··· Information shown

Lemma script_hunks_ok p q es : (0 <= p)%Z -> (0 <= q)%Z -> Forall plain_edit es -> Forall hunk_ok (script_hunks p q es).
Proof.
  intros Hp Hq HF. revert p q Hp Hq; induction HF as [|e es He _ IH]; intros p q Hp Hq; simpl; constructor.
  - by apply edit_hunk_ok.
  - pose proof (zlen_nonneg (edit_source e)). pose proof (zlen_nonneg (edit_target e)). apply IH; lia.
Qed.
End PrintFacts.

(** ** All or nothing *)

(** A workspace whose files are what was last written to them. [alias p q]: both
    paths resolve to one file. A write that raises changes nothing, locks are not
    files, and a lock that was acquired can be released. *)
Class LawfulWorkspace {W : Type} `{Workspace W} (alias : pystr -> pystr -> bool) := {
  alias_refl p : alias p p = true;
  alias_read p q w : alias p q = true -> ws_read p w = ws_read q w;
  read_written p q c w w' : ws_write p c w = (Ok tt, w') -> ws_read q w' = if alias q p then Ok c else ws_read q w;
  read_failed p q c w w' e : ws_write p c w = (Err e, w') -> ws_read q w' = ws_read q w;
  read_acquired p o q w : ws_read q (lk_acquire p o w).2 = ws_read q w;
  read_released p o q w : ws_read q (lk_release p o w).2 = ws_read q w;
  released p o w : (lk_release p o w).1 = Ok tt;
}.

Section Atomicity.
Context `{UnicodeDigits} {W : Type} `{Workspace W} (alias : pystr -> pystr -> bool) `{!LawfulWorkspace alias}.
Variable isinstance : pyexn -> pystr -> bool.
Variables (locked : bool) (owner : option pystr).

Lemma write_locked_reads p c w r w' : _write_locked locked owner p c w = (r, w') ->
  forall q, ws_read q w' = if is_ok r && alias q p then Ok c else ws_read q w.
Proof using LawfulWorkspace0.
  unfold _write_locked. intros Hw q. destruct (negb locked).
  - destruct r as [[]|e]; simpl; [by eapply read_written|by eapply read_failed].
  - destruct owner as [o|]; [|by simplify_eq].
    pose proof (read_acquired p o q w) as Ha. destruct (lk_acquire p o w) as [[[]|e] w1]; [|by simplify_eq]. simpl in Ha.
    destruct (ws_write p c w1) as [r1 w2] eqn:E. pose proof (released p o w2) as Hr. pose proof (read_released p o q w2) as Hrr.
    destruct (lk_release p o w2) as [r3 w3]. simpl in *. subst r3. injection Hw as <- <-. rewrite Hrr, <- Ha.
    destruct r1 as [[]|e]; simpl; [by eapply read_written|by eapply read_failed].
Qed.

(** The paths written by [write_all]. *)
Lemma write_all_spec todo done_paths w written oe w' : write_all locked owner todo done_paths w = ((written, oe), w') ->
  exists k, written = done_paths ++ map fst (take k todo) /\
    (oe = None -> take k todo = todo) /\
    (forall q, (forall p, p ∈ map fst (take k todo) -> alias q p = false) -> ws_read q w' = ws_read q w).
Proof using LawfulWorkspace0.
  revert done_paths w; induction todo as [|[p c] todo IH]; intros done_paths w; simpl.
  { intros [= <- <- <-]. exists 0%nat. rewrite app_nil_r. by split_and!. }
  destruct (_write_locked locked owner p c w) as [[[]|e] w1] eqn:E; pose proof (write_locked_reads _ _ _ _ _ E) as Hq.
  - intros Hr. apply IH in Hr as (k & -> & Hall & Hk). exists (S k). simpl. split; [by rewrite <- app_assoc|].
    split; [intros Hn; by rewrite Hall|]. intros q Hout. rewrite Hk.
    + rewrite Hq, Hout; [done|by apply list_elem_of_here].
    + intros p' Hp'. apply Hout. by apply list_elem_of_further.
  - intros [= <- <- <-]. exists 0%nat. rewrite app_nil_r. split; [done|]. split; [done|]. intros q _. by rewrite Hq.
Qed.

(** Writing back what was read restores the files. *)
Lemma rollback_restores paths originals w0 w errs w' : rollback locked owner paths originals w = (errs, w') -> errs = [] ->
  (forall p, p ∈ paths -> ws_read p w0 = Ok (default [] (dict_get p originals))) ->
  (forall q, (forall p, p ∈ paths -> alias q p = false) -> ws_read q w = ws_read q w0) ->
  forall q, ws_read q w' = ws_read q w0.
Proof using LawfulWorkspace0.
  revert w errs; induction paths as [|p paths IH]; intros w errs; simpl.
  { intros [= <- <-] _ _ Hq q. apply Hq. intros p Hp. by apply not_elem_of_nil in Hp. }
  destruct (_write_locked _ _ _ _ _) as [[[]|e] w1] eqn:E; pose proof (write_locked_reads _ _ _ _ _ E) as Hw.
  - intros Hr Hn Ho Hq. eapply IH; [exact Hr|done| |].
    + intros p' Hp'. apply Ho. by apply list_elem_of_further.
    + intros q Hout. rewrite Hw. simpl. destruct (alias q p) eqn:Ea.
      * rewrite (alias_read q p) by done. symmetry. apply Ho, list_elem_of_here.
      * apply Hq. intros p' [-> | Hp']%elem_of_cons; [done|by apply Hout].
  - destruct (rollback _ _ _ _ _) as [errs' w2]. by intros [= <- <-].
Qed.

(** What the dry run leaves: the texts read, and one result per path. *)
Definition read_all (originals resolved : list (pystr * pystr)) (w : W) : Prop :=
  (forall p t, dict_get p originals = Some t -> ws_read p w = Ok t) /\
  (forall p, is_Some (dict_get p resolved) -> is_Some (dict_get p originals)).

Lemma current_text_ok fp originals resolved w t originals' : read_all originals resolved w ->
  current_text fp originals resolved w = Ok (t, originals') ->
  read_all originals' resolved w /\ is_Some (dict_get (fp_path fp) originals') /\
  (dict_get (fp_path fp) resolved = None -> ws_read (fp_path fp) w = Ok t).
Proof.
  intros [Ho Hr]. unfold current_text. destruct (ws_resolve _ _); [|done]. cbn [rbind].
  destruct (dict_get (fp_path fp) resolved) as [t0|] eqn:E.
  - intros [= -> <-]. split; [done|]. split; [|done]. apply Hr. by rewrite E.
  - destruct (ws_read _ _) as [t0|] eqn:Ew; [|done]. intros [= -> <-]. split; [split|split; [|done]].
    + intros p t'. rewrite dict_get_set. case_decide; [by intros [= <-]; subst|apply Ho].
    + intros p Hp. rewrite dict_get_set. case_decide; [done|by apply Hr].
    + by rewrite dict_get_set, decide_True.
Qed.

Lemma dry_run_ok fps originals resolved w os rs : read_all originals resolved w ->
  dry_run isinstance fps originals resolved w = Ok (inr (os, rs)) -> read_all os rs w.
Proof.
  revert originals resolved; induction fps as [|fp fps IH]; intros originals resolved HR; simpl; [by intros [= <- <-]|].
  destruct (current_text fp originals resolved w) as [[t originals']|e] eqn:E; [|by repeat case_match].
  destruct (_apply_file_patch t fp) as [t'|]; [|done].
  apply current_text_ok in E as ([Ho Hr] & Hs & _); [|done]. apply IH. split; [done|].
  intros p. rewrite dict_get_set. case_decide as Hp; [by subst|apply Hr].
Qed.

(** A path that the patch names once gets the patched text of its file. *)
Lemma dry_run_texts fps originals resolved w os rs : read_all originals resolved w ->
  NoDup (map fp_path fps) -> (forall fp, fp ∈ fps -> dict_get (fp_path fp) resolved = None) ->
  dry_run isinstance fps originals resolved w = Ok (inr (os, rs)) ->
  (forall fp, fp ∈ fps -> exists t t', ws_read (fp_path fp) w = Ok t /\ _apply_file_patch t fp = Ok t' /\
     dict_get (fp_path fp) rs = Some t') /\
  (forall p, p ∉ map fp_path fps -> dict_get p rs = dict_get p resolved).
Proof.
  revert originals resolved; induction fps as [|fp fps IH]; intros originals resolved HR Hnd Hfresh; simpl.
  { intros [= <- <-]. split; [|done]. intros fp Hfp. by apply not_elem_of_nil in Hfp. }
  destruct (current_text fp originals resolved w) as [[t originals']|e] eqn:E; [|by repeat case_match].
  destruct (_apply_file_patch t fp) as [t'|] eqn:Ea; [|done]. simpl in Hnd. apply NoDup_cons in Hnd as [Hnin Hnd].
  apply current_text_ok in E as ([Ho Hr] & Hs & Ht); [|done].
  intros Hd. apply IH in Hd as [Hin Hout]; [| |done|].
  - split.
    + intros fp' [-> | Hfp]%elem_of_cons; [|by apply Hin]. exists t, t'.
      split; [apply Ht, Hfresh, list_elem_of_here|]. split; [done|]. rewrite Hout by done.
      by rewrite dict_get_set, decide_True.
    + intros p [Hp Hp']%not_elem_of_cons. rewrite Hout by done. by rewrite dict_get_set, decide_False.
  - split; [done|]. intros p. rewrite dict_get_set. case_decide as Hp; [by subst|apply Hr].
  - intros fp' Hfp. rewrite dict_get_set, decide_False; [by apply Hfresh, list_elem_of_further|].
    intros Heq. apply Hnin. rewrite <- Heq. by apply list_elem_of_fmap_2.
Qed.

(** The writes of distinct files. *)
Lemma write_all_reads todo done_paths w written w' : write_all locked owner todo done_paths w = ((written, None), w') ->
  (forall p q, p ∈ map fst todo -> q ∈ map fst todo -> alias p q = true -> p = q) -> NoDup (map fst todo) ->
  forall p c, (p, c) ∈ todo -> ws_read p w' = Ok c.
Proof using LawfulWorkspace0.
  revert done_paths w; induction todo as [|[p0 c0] todo IH]; intros done_paths w; simpl.
  { intros _ _ _ p c Hp. by apply not_elem_of_nil in Hp. }
  destruct (_write_locked locked owner p0 c0 w) as [[[]|e] w1] eqn:E; [|done]. intros Hr Hal [Hnin Hnd]%NoDup_cons p c.
  intros [[= -> ->] | Hin]%elem_of_cons.
  - pose proof (write_locked_reads _ _ _ _ _ E p0) as Hq. simpl in Hq. rewrite alias_refl in Hq.
    apply write_all_spec in Hr as (k & _ & Hall & Hk). rewrite Hk; [done|]. rewrite Hall by done.
    intros p' Hp'. destruct (alias p0 p') eqn:Ea; [|done]. apply Hal in Ea; [by subst| |].
    + apply list_elem_of_here.
    + by apply list_elem_of_further.
  - eapply IH; [exact Hr| |done|exact Hin]. intros p' q' Hp' Hq'. apply Hal; by apply list_elem_of_further.
Qed.

(** Every key of the dry run's result is a path of the patch, once. *)
Lemma dry_run_keys fps originals resolved w os rs :
  dry_run isinstance fps originals resolved w = Ok (inr (os, rs)) -> NoDup (map fst resolved) ->
  NoDup (map fst rs) /\ forall p, p ∈ map fst rs -> p ∈ map fst resolved \/ p ∈ map fp_path fps.
Proof.
  revert originals resolved; induction fps as [|fp fps IH]; intros originals resolved; simpl.
  { intros [= <- <-]. split; [done|]. intros p Hp. by left. }
  destruct (current_text fp originals resolved w) as [[t originals']|e]; [|by repeat case_match].
  destruct (_apply_file_patch t fp) as [t'|]; [|done]. intros Hd Hnd.
  apply IH in Hd as [Hn Hp]; [|by apply dict_set_nodup].
  split; [done|]. intros p [Hp' | Hp']%Hp; [apply dict_set_key in Hp' as [-> | Hp']|]; [right; apply list_elem_of_here|by left|].
  right. by apply list_elem_of_further.
Qed.
End Atomicity.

······

To do
Look above for the line containing "destruct (ws_write p". Output from there through the line containing "destruct (lk_release p", exactly and inclusively.

Response to this exercise
    destruct (ws_write p c w1) as [r1 w2] eqn:E. pose proof (released p o w2) as Hr. pose proof (read_released p o q w2) as Hrr.
    destruct (lk_release p o w2) as [r3 w3]. simpl in *. subst r3. injection Hw as <- <-. rewrite Hrr, <- Ha.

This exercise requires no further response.